• Provided entries
- Opening Delimiter -

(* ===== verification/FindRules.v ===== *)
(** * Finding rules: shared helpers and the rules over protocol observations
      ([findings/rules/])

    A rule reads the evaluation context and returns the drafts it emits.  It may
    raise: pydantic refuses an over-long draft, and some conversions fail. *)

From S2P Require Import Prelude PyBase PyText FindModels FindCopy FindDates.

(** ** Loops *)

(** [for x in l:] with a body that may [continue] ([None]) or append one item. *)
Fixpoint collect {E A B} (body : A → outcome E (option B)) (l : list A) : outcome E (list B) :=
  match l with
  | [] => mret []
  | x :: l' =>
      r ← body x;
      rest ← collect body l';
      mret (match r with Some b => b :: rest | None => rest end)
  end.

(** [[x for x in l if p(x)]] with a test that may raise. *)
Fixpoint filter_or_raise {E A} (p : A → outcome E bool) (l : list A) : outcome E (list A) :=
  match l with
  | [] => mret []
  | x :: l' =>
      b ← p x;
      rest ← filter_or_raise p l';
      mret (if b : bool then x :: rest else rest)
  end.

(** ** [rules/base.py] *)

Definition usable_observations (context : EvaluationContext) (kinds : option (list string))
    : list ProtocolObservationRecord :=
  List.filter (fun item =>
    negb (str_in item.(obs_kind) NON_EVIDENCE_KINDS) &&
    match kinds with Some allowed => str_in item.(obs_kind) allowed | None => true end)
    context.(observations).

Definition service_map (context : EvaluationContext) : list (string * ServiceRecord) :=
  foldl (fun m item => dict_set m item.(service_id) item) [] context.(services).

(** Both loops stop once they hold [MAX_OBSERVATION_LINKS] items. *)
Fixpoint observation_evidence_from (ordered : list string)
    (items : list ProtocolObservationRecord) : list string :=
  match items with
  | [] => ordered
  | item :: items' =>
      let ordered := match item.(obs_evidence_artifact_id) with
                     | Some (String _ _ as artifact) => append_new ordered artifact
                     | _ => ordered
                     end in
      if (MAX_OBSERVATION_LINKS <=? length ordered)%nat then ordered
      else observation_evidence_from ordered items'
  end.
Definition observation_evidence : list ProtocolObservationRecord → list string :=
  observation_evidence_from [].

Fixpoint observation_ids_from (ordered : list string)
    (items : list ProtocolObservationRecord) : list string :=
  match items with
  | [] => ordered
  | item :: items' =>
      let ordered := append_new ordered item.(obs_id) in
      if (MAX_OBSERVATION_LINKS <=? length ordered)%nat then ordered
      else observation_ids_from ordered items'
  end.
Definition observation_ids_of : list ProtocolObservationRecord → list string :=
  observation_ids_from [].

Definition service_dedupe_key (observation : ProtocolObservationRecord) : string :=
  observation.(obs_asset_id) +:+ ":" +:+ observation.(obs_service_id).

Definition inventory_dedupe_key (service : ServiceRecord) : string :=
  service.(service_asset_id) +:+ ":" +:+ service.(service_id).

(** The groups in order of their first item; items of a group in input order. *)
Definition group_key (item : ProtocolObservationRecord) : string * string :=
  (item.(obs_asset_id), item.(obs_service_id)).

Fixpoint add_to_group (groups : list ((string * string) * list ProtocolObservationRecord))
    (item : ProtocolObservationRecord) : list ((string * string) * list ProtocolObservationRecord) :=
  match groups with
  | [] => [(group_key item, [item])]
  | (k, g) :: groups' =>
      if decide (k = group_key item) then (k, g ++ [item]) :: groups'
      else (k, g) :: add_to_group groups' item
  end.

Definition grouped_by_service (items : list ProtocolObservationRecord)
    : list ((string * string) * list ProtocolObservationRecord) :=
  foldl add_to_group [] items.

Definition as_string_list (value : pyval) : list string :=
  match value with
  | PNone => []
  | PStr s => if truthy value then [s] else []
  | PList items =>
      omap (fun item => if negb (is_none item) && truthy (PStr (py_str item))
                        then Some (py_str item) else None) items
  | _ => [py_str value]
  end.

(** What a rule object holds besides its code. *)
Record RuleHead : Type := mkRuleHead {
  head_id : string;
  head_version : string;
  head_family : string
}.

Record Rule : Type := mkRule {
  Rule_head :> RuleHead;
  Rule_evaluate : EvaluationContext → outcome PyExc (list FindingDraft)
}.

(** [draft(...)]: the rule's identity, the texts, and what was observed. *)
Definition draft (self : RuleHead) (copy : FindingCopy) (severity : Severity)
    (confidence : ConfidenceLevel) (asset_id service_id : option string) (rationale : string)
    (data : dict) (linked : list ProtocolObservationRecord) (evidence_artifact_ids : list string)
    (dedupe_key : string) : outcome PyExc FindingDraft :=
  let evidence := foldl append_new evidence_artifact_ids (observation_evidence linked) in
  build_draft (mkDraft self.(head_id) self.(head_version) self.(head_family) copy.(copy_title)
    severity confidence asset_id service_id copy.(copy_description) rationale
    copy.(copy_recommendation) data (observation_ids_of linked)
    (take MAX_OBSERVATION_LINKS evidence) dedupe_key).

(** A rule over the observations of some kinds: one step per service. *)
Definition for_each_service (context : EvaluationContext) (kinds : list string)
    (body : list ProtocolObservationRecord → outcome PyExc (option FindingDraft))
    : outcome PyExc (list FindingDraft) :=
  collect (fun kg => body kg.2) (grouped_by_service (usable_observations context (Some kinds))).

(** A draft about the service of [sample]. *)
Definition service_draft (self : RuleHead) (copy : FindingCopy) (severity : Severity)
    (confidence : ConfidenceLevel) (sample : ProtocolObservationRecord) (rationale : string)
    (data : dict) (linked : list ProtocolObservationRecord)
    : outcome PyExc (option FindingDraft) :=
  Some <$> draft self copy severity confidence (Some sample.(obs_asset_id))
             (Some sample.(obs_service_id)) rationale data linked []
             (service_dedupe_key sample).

- Closing Delimiter -

• What to produce
Each line from the top of the entries above through the line containing "(** ** Loops *)" must be transcribed exactly, and no other line may appear.

• Answer box
(* ===== verification/FindRules.v ===== *)
(** * Finding rules: shared helpers and the rules over protocol observations
      ([findings/rules/])

    A rule reads the evaluation context and returns the drafts it emits.  It may
    raise: pydantic refuses an over-long draft, and some conversions fail. *)

From S2P Require Import Prelude PyBase PyText FindModels FindCopy FindDates.

(** ** Loops *)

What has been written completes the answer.